The line to enter Thailand was long and tedious. There have been many stories about expats' experiences trying to get back into the country on their tourist visas. The government is really cracking down on that sort of thing here so people are having to show that they have at least 20,000 baht cash at the border, show that they have a flight out of the country booked, show proof of a place to stay, and on and on and on. I should be okay since I have a triple entry visa, but at the same time all these stories contradict which rules are being enforced and what we are and aren't allowed to do. This would be my third entry into Thailand so my passport already had a few in and out stamps and various visa extensions. I studied the officials at the five different passport gates and decided that the ugly guy at gate two and the elderly gentleman tapping his pen to get people through gate five as quickly as possible were my two best bets. I would wait for one of them. Gate five ended up being the lucky winner the the man ushered me forward with an exclamation of "Very nice, very nice. Oh visa from Denver, very nice." He gave me my stamps and I was through.

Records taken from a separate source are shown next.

(** * Focus/rest session controller of the Study Assistant sketches

    A shallow embedding of the Arduino sketches of the repository:

    - [FocusRest]: the "Focus/Rest System (Full Version)" sketch, whose
      [loop] has the red warning state ([waitingForUserToLeave]) before
      the real rest mode;
    - [FinalVersion]: the duration model of the "Study Assistant - Focus &
      Rest System (Final Version)" sketch, which has the same [loop] and a
      different [calculateRecommendedTime];
    - [FeedbackStation]: the "Focused Study Feedback Station" sketch, the
      earlier variant without warning state and with a rate-limited status
      color.

    Conventions.  [unsigned long] is 32 bits wide on the board: values are
    integers in [Z] and every [unsigned long] operation of the sketch is
    written with its wrap-around ([add32], [sub32], [mul32]).  The [float]
    lux reading is a rational number: the sketch only compares it with
    integer constants, and such a comparison is exact on every finite
    reading.  Each call of [millis()] in [loop] is an input of its own
    (record [Millis]), since the clock advances while [loop] runs.  The
    LCD text with its page rotation, the LCD backlight and the serial log
    never feed back into the session state and are left out; the two LED
    strips are the output. *)

From Stdlib Require Import ZArith QArith Bool List Lia.
Import ListNotations.

Local Open Scope Z_scope.

(** ** Machine arithmetic *)

Definition ULONG_MOD : Z := 2 ^ 32.

Definition wrap32 (x : Z) : Z := x mod ULONG_MOD.
Definition add32 (a b : Z) : Z := wrap32 (a + b).
Definition sub32 (a b : Z) : Z := wrap32 (a - b).
Definition mul32 (a b : Z) : Z := wrap32 (a * b).

(** Comparisons of the [float] lux value with an [int] constant. *)
Definition Qgeb (x : Q) (n : Z) : bool := Qle_bool (inject_Z n) x.
Definition Qltb (x : Q) (n : Z) : bool := negb (Qle_bool (inject_Z n) x).
Definition Qgtb (x : Q) (n : Z) : bool := negb (Qle_bool x (inject_Z n)).

(** ** Configurable thresholds (the same in every sketch) *)

Definition PRESENT_DISTANCE : Z := 80.
Definition TOO_CLOSE_DISTANCE : Z := 20.
Definition MIN_LUX : Z := 80.
Definition MAX_NOISE : Z := 300.

(** ** Sensor snapshot *)

Section Ultrasonic.
(** [duration * 0.034 / 2] converted to [long]: a floating point
    computation on the echo time, kept abstract. *)
Variable echo_to_cm : Z -> Z.

(** [getDistanceCM]: [pulseIn] returns 0 on its 30 ms timeout, and the
    sketch hands that 0 on as the distance. *)
Definition getDistanceCM (duration : Z) : Z :=
  if duration =? 0 then 0 else echo_to_cm duration.
End Ultrasonic.

Definition validDistance (distance : Z) : bool :=
  (5 <? distance) && (distance <? 200).
Definition userNear (distance : Z) : bool :=
  validDistance distance && (distance <? PRESENT_DISTANCE).
Definition userTooClose (distance : Z) : bool :=
  validDistance distance && (distance <? TOO_CLOSE_DISTANCE).
Definition tooDark (lux : Q) : bool := Qltb lux MIN_LUX.
Definition tooNoisy (noiseVal : Z) : bool := MAX_NOISE <? noiseVal.

(** The distance argument that [loop] hands to [calculateRecommendedTime]. *)
Definition distanceArg (distance : Z) : Z :=
  if validDistance distance then distance else 999.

We had another minivan transport us from the border back to Bangkok, this time completely full. At one of the gas stops we made along the way there were several street food vendors set up and I happily went and explored what they had to offer. For 50 baht I got a fresh coconut, a skewer of grilled squid, and some little sweet dumpling things with peanut butter on the inside and sticky rice on the outside. They came with some teeny tiny chilies no longer then a fingernail which added a little extra kick.

We arrived in Bangkok at 7pm and walked into the first booking office we found. They told us that we could catch the 8pm Lomprayah bus/ferry combo back to Koh Tao. What perfect timing. We had just enough time to go find food and restock on Valium. Even though Valium is available over the counter in most of Thailand, apparently it's not available in Bangkok. We went to three different pharmacies who all turned us down. By the third one we asked if they had anything else for sleep and the lady pulled out a box that said "Tranquilizer with antihistamines." That ought to do the trick.

What a strange strange drug. On the bus I promptly passed out but had no idea for quite some time that I was asleep, because in my dreams I was still awake and doing whatever I would have been doing on the bus had I been awake. The ride did fly by in no time at all though.


We arrived in Chumphon early early in the morning. I slept at the ferry station for however long we waited there for our ferry to leave. And then passed out again on the ferry. When we arrived back on Koh Tao the three of us went and had some breakfast and then parted ways, after which I slept through the rest of the afternoon. That's the last time I ask a pharmacy in Thailand for something to sleep.